Fatma diam, sudah bad mood juga. Sensitif banget nih Fatma ini, hehe..
“Aku bilang kayak gitu, soalnya kamu langsung pergi gitu aja pas aku dateng. Ku kira kamu bakal ngeh dan balik lagi kalau aku gombalin kayak gitu, hehe..” jelas Adit polos bangget, nget nget.
Jleb! Tuh kan itu cuma gombal, mana udah GE-ER lagi. Memang pria itu murah banget kalau ngerayu, untung Fatma gak ke goda.. Tapi nyelekit juga sih
“Ooo gitu..” Fatma stay cool pergi meninggalkan Adit. Tepatnya sok cool padahal gak tahan kalau tetap disana bersama Adit.

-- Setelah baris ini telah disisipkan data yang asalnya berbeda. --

(* ===== verification/JitCache.v ===== *)
(** The block cache of the JIT build, src/src/cache.c and cache.h: a hash table of live
    entries and of a history of evicted ones (ghosts), the list of live entries in order of
    insertion, and the index by page that SFENCE.VMA uses to invalidate blocks.

    The build with JIT, SYSTEM, BLOCK_CHAINING and T2C.  Entries live in a store by address;
    the intrusive lists ([list], [ghost_list] and the hash chains) are lists of addresses,
    head first, and a page bucket is the list of the blocks of its entries.  [None] is
    undefined behaviour or a failed assertion. *)

From S2P Require Import Prelude.
From S2P Require Import Utils.

Definition THRESHOLD : Z := 4096.
Definition PAGE_INDEX_BITS : Z := 10.
Definition PAGE_INDEX_SIZE : Z := 1024.
Definition PAGE_SHIFT : Z := 12.

Record cache_entry_t := mk_entry { value : Z; alive : bool; key : Z; freq : Z }.

(** The fields of [block_t] that the cache reads and writes. *)
Record jit_block := mk_jit_block {
  pc_start : Z; pc_end : Z; satp : Z; invalidated : bool; hot2 : bool }.

(** [cache_t], with the two file-scope variables of the hash function. *)
Record cache := mk_cache {
  entries : gmap Z cache_entry_t;
  lru : list Z;                     (* list *)
  ghosts : list Z;                  (* ghost_list *)
  ht_list_head : list (list Z);
  size : Z;
  ghost_list_size : Z;
  capacity : Z;
  cache_size_bits : Z;
  page_index : list (list Z);
  page_index_incomplete : bool }.

Definition cache_hash (c : cache) (k : Z) : option nat :=
  h ← hash64 (cache_size_bits c) (capacity c) k; Some (Z.to_nat h).

(** * Lists *)

Definition list_del (a : Z) (l : list Z) : list Z := filter (fun x => x <> a) l.

Definition hlist_add_head (a : Z) (i : nat) (ht : list (list Z)) : list (list Z) :=
  alter (cons a) i ht.
Definition hlist_del (a : Z) (i : nat) (ht : list (list Z)) : list (list Z) :=
  alter (list_del a) i ht.

(** * Creation *)

Definition cache_create (malloc_ok : bool) (size_bits : Z) : option cache :=
  if 32 <=? size_bits then None
  else if negb malloc_ok then None
  else
    let n := Z.shiftl 1 size_bits in
    Some (mk_cache ∅ [] [] (replicate (Z.to_nat n) []) 0 0 n size_bits
      (replicate (Z.to_nat PAGE_INDEX_SIZE) []) false).

(** * Lookup *)

(** The first entry of a chain with the key. *)
Fixpoint find_entry (es : gmap Z cache_entry_t) (l : list Z) (k : Z)
    : option (option (Z * cache_entry_t)) :=
  match l with
  | [] => Some None
  | a :: l => e ← es !! a; if key e =? k then Some (Some (a, e)) else find_entry es l k
  end.

Definition set_entry (a : Z) (e : cache_entry_t) (c : cache) : cache :=
  mk_cache (<[a := e]> (entries c)) (lru c) (ghosts c) (ht_list_head c) (size c)
    (ghost_list_size c) (capacity c) (cache_size_bits c) (page_index c) (page_index_incomplete c).

(** The returned pointer is [None] for NULL. *)
Definition cache_get (c : cache) (k : Z) (update : bool) : option (option Z * cache) :=
  if capacity c =? 0 then Some (None, c)
  else
    i ← cache_hash c k;
    chain ← ht_list_head c !! i;
    r ← find_entry (entries c) chain k;
    match r with
    | Some (a, e) =>
        if alive e then
          Some (Some (value e),
            if update then set_entry a (mk_entry (value e) (alive e) (key e) (u32 (freq e + 1))) c else c)
        else Some (None, c)
    | None => Some (None, c)
    end.

(** The loops of [cache_freq] and [cache_hot]: the first live entry with the key that satisfies
    a test. *)
Fixpoint find_live (test : cache_entry_t -> bool) (es : gmap Z cache_entry_t) (l : list Z) (k : Z)
    : option (option cache_entry_t) :=
  match l with
  | [] => Some None
  | a :: l =>
      e ← es !! a;
      if (key e =? k) && alive e && test e then Some (Some e) else find_live test es l k
  end.
Definition cache_freq (c : cache) (k : Z) : option Z :=
  if capacity c =? 0 then Some 0
  else
    i ← cache_hash c k;
    chain ← ht_list_head c !! i;
    r ← find_live (fun _ => true) (entries c) chain k;
    Some (match r with Some e => freq e | None => 0 end).
Definition cache_hot (c : cache) (k : Z) : option bool :=
  if capacity c =? 0 then Some false
  else
    i ← cache_hash c k;
    chain ← ht_list_head c !! i;
    r ← find_live (fun e => THRESHOLD <=? freq e) (entries c) chain k;
    Some (match r with Some _ => true | None => false end).

(** * The page index *)

Definition page_of (a : Z) : Z := Z.land a 0xfffff000.
Definition page_index_hash (page : Z) : option nat :=
  h ← hash64 PAGE_INDEX_BITS PAGE_INDEX_SIZE (Z.shiftr page PAGE_SHIFT); Some (Z.to_nat h).

Definition set_page_index (pi : list (list Z)) (incomplete : bool) (c : cache) : cache :=
  mk_cache (entries c) (lru c) (ghosts c) (ht_list_head c) (size c) (ghost_list_size c)
    (capacity c) (cache_size_bits c) pi incomplete.

Definition page_index_insert (malloc_ok : bool) (blocks : gmap Z jit_block) (c : cache) (b : Z)
    : option cache :=
  blk ← blocks !! b;
  bucket ← page_index_hash (page_of (pc_start blk));
  Some (if malloc_ok then set_page_index (alter (cons b) bucket (page_index c)) (page_index_incomplete c) c
        else set_page_index (page_index c) true c).

Fixpoint remove_first (b : Z) (l : list Z) : list Z :=
  match l with
  | [] => []
  | x :: l => if x =? b then l else x :: remove_first b l
  end.
Definition page_index_remove (blocks : gmap Z jit_block) (c : cache) (b : Z) : option cache :=
  blk ← blocks !! b;
  bucket ← page_index_hash (page_of (pc_start blk));
  Some (set_page_index (alter (remove_first b) bucket (page_index c)) (page_index_incomplete c) c).

(** * Insertion *)

(** Frees the oldest ghost when there are more than the capacity. *)
Definition cache_ghost_list_update (c : cache) : option cache :=
  if ghost_list_size c <=? capacity c then Some c
  else
    a ← last (ghosts c);
    e ← entries c !! a;
    if alive e then None
    else
      i ← cache_hash c (key e);
      Some (mk_cache (delete a (entries c)) (lru c) (list_del a (ghosts c))
        (hlist_del a i (ht_list_head c)) (size c) (u32 (ghost_list_size c - 1)) (capacity c)
        (cache_size_bits c) (page_index c) (page_index_incomplete c)).

(** The eviction of a live entry to the ghost list, and its way back. *)
Definition evict (a : Z) (e : cache_entry_t) (c : cache) : cache :=
  mk_cache (<[a := mk_entry (value e) false (key e) (freq e)]> (entries c)) (list_del a (lru c))
    (a :: ghosts c) (ht_list_head c) (u32 (size c - 1)) (u32 (ghost_list_size c + 1)) (capacity c)
    (cache_size_bits c) (page_index c) (page_index_incomplete c).
Definition unevict (a : Z) (e : cache_entry_t) (c : cache) : cache :=
  mk_cache (<[a := mk_entry (value e) true (key e) (freq e)]> (entries c)) (a :: lru c)
    (list_del a (ghosts c)) (ht_list_head c) (u32 (size c + 1)) (u32 (ghost_list_size c - 1))
    (capacity c) (cache_size_bits c) (page_index c) (page_index_incomplete c).

(** Takes the frequency of a ghost and frees it. *)
Definition revive (a : Z) (e : cache_entry_t) (c : cache) : option cache :=
  i ← cache_hash c (key e);
  Some (mk_cache (delete a (entries c)) (lru c) (list_del a (ghosts c)) (hlist_del a i (ht_list_head c))
    (size c) (u32 (ghost_list_size c - 1)) (capacity c) (cache_size_bits c) (page_index c)
    (page_index_incomplete c)).

Definition add_entry (a : Z) (e : cache_entry_t) (c : cache) : option cache :=
  i ← cache_hash c (key e);
  Some (mk_cache (<[a := e]> (entries c)) (a :: lru c) (ghosts c) (hlist_add_head a i (ht_list_head c))
    (u32 (size c + 1)) (ghost_list_size c) (capacity c) (cache_size_bits c) (page_index c)
    (page_index_incomplete c)).

(** What the search of the chain decides: the entry to replace and the ghost to revive. *)
Definition put_search (c : cache) (k v : Z)
    : option (option (Z * cache_entry_t) * option (Z * cache_entry_t)) :=
  i ← cache_hash c k;
  chain ← ht_list_head c !! i;
  r ← find_entry (entries c) chain k;
  match r with
  | None => Some (None, None)
  | Some (a, e) =>
      if negb (alive e) then Some (None, Some (a, e))
      else if negb (value e =? v) then Some (Some (a, e), None)
      else None
  end.

(** The entry to evict: the one the search found, or the oldest when the cache is full. *)
Definition put_victim (c : cache) (replaced : option (Z * cache_entry_t))
    : option (option (Z * cache_entry_t)) :=
  match replaced with
  | Some r => Some (Some r)
  | None =>
      if size c =? capacity c then a ← last (lru c); e ← entries c !! a; Some (Some (a, e))
      else Some None
  end.
Definition put_evict (blocks : gmap Z jit_block) (c : cache) (replaced : option (Z * cache_entry_t))
    : option cache :=
  match replaced with
  | Some (a, e) =>
      if negb (alive e) then None
      else
        c ← (if truth (value e) then page_index_remove blocks c (value e) else Some c);
        Some (evict a e c)
  | None => Some c
  end.

(** From the new entry on. *)
Definition put_new (n : Z) (index_ok : bool) (blocks : gmap Z jit_block)
    (revived : option (Z * cache_entry_t)) (c : cache) (k v : Z) : option cache :=
  '(f, c) ← (match revived with
             | None => Some (1, c)
             | Some (a, e) => c ← revive a e c; Some (u32 (freq e + 1), c)
             end);
  c ← add_entry n (mk_entry v true k f) c;
  c ← page_index_insert index_ok blocks c v;
  c ← cache_ghost_list_update c;
  if negb (size c <=? capacity c) || negb (ghost_list_size c <=? capacity c) then None else Some c.

(** [new] is the address [calloc] returns, [index_ok] whether the allocation of a page-index
    entry succeeds. *)
Definition cache_put (new : option Z) (index_ok : bool) (blocks : gmap Z jit_block)
    (c : cache) (k v : Z) : option (option Z * cache) :=
  if negb (size c <=? capacity c) then None
  else
    '(replaced, revived) ← put_search c k v;
    replaced ← put_victim c replaced;
    c ← put_evict blocks c replaced;
    match new with
    | None =>
        Some (None, match replaced with Some (a, e) => unevict a e c | None => c end)
    | Some n =>
        c ← put_new n index_ok blocks revived c k v;
        Some (match replaced with Some (_, e) => Some (value e) | None => None end, c)
    end.

(** * Invalidation *)

(** [block->invalidated = true; hot2 = false; count++] where a test holds. *)
Definition invalidate_block (test : jit_block -> bool) (satp' b : Z) (s : Z * gmap Z jit_block)
    : option (Z * gmap Z jit_block) :=
  if b =? 0 then Some s
  else
    blk ← s.2 !! b;
    if (satp blk =? satp') && negb (invalidated blk) && test blk
    then Some (u32 (s.1 + 1),
      <[b := mk_jit_block (pc_start blk) (pc_end blk) (satp blk) true false]> s.2)
    else Some s.

Fixpoint invalidate_all (test : jit_block -> bool) (satp' : Z) (bs : list Z)
    (s : Z * gmap Z jit_block) : option (Z * gmap Z jit_block) :=
  match bs with
  | [] => Some s
  | b :: bs => s ← invalidate_block test satp' b s; invalidate_all test satp' bs s
  end.

(** The values of the live entries, in the order of [list_for_each_entry]. *)
Fixpoint live_values (es : gmap Z cache_entry_t) (l : list Z) : option (list Z) :=
  match l with
  | [] => Some []
  | a :: l => e ← es !! a; vs ← live_values es l; Some (value e :: vs)
  end.

Definition cache_invalidate_satp (c : cache) (blocks : gmap Z jit_block) (satp : Z)
    : option (Z * gmap Z jit_block) :=
  if capacity c =? 0 then Some (0, blocks)
  else vs ← live_values (entries c) (lru c); invalidate_all (fun _ => true) satp vs (0, blocks).

(** The two tests of [cache_invalidate_va]: by the page of the first byte, and by the pages
    from the first to the last byte. *)
Definition in_page (va : Z) (blk : jit_block) : bool := page_of (pc_start blk) =? page_of va.
Definition last_byte (blk : jit_block) : Z :=
  if pc_start blk <? pc_end blk then pc_end blk -u 1 else pc_start blk.
Definition overlaps_page (va : Z) (blk : jit_block) : bool :=
  (page_of (pc_start blk) <=? page_of va) && (page_of va <=? page_of (last_byte blk)).

Definition invalidate_va_scan (c : cache) (blocks : gmap Z jit_block) (va satp : Z)
    : option (Z * gmap Z jit_block) :=
  vs ← live_values (entries c) (lru c); invalidate_all (overlaps_page va) satp vs (0, blocks).
Definition invalidate_va_indexed (c : cache) (blocks : gmap Z jit_block) (va satp : Z)
    : option (Z * gmap Z jit_block) :=
  i ← page_index_hash (page_of va);
  bs ← page_index c !! i;
  invalidate_all (in_page va) satp bs (0, blocks).

Definition cache_invalidate_va (c : cache) (blocks : gmap Z jit_block) (va satp : Z)
    : option (Z * gmap Z jit_block) :=
  if capacity c =? 0 then Some (0, blocks)
  else if negb (page_index_incomplete c) then invalidate_va_indexed c blocks va satp
  else invalidate_va_scan c blocks va satp.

“Eh!” kali ini Adit yang tengsin, ko main pergi gitu aja sih Fatma. Rasain siapa suruh gak peka sama perasaan Fatma.
“Fatma katanya mau kasi tahu siapa pria yang kamu suka.” tanya Ryn saat ia makan di kantin bersama Fatma.
“Gak jadi.” ketus Fatma.
“Lho kok gitu sih? Lo kok marah, eh maksudnya kamu kan udah janji.” goda Ryn.
“Gak lucu tau! Siapa yang janji, aku gak janji.” bantah Fatma.
“Kamu tuh bisa aja ngelesnya.” Ryn cemberut.
“Hihihi..” Fatma nyengir kuda.
“Malah ketawa, gak lucu tau!” giliran Ryn yang ngambek.
“Lho kok marah sih? Jangan gitu sayang, jangan gitu sayang..” goda Fatma meniru lagunya Indra Bekti.
“Ayo dong cerita Ma, please..” Ryn memelas.
“Gak akh Ryn, tengsin aku.”
“Tengsin kenapa?”
“Pokoknya aku gak jadi suka sama si sweet smile man itu! Udah yok ke kelas aja.” Fatma pergi diikuti Ryn.
“Ini anak kenapa sih, kok jadi berubah nyebelin kayak gini?” fikir Ryn dalam hati sambil terus membuntuti Fatma ke kelas.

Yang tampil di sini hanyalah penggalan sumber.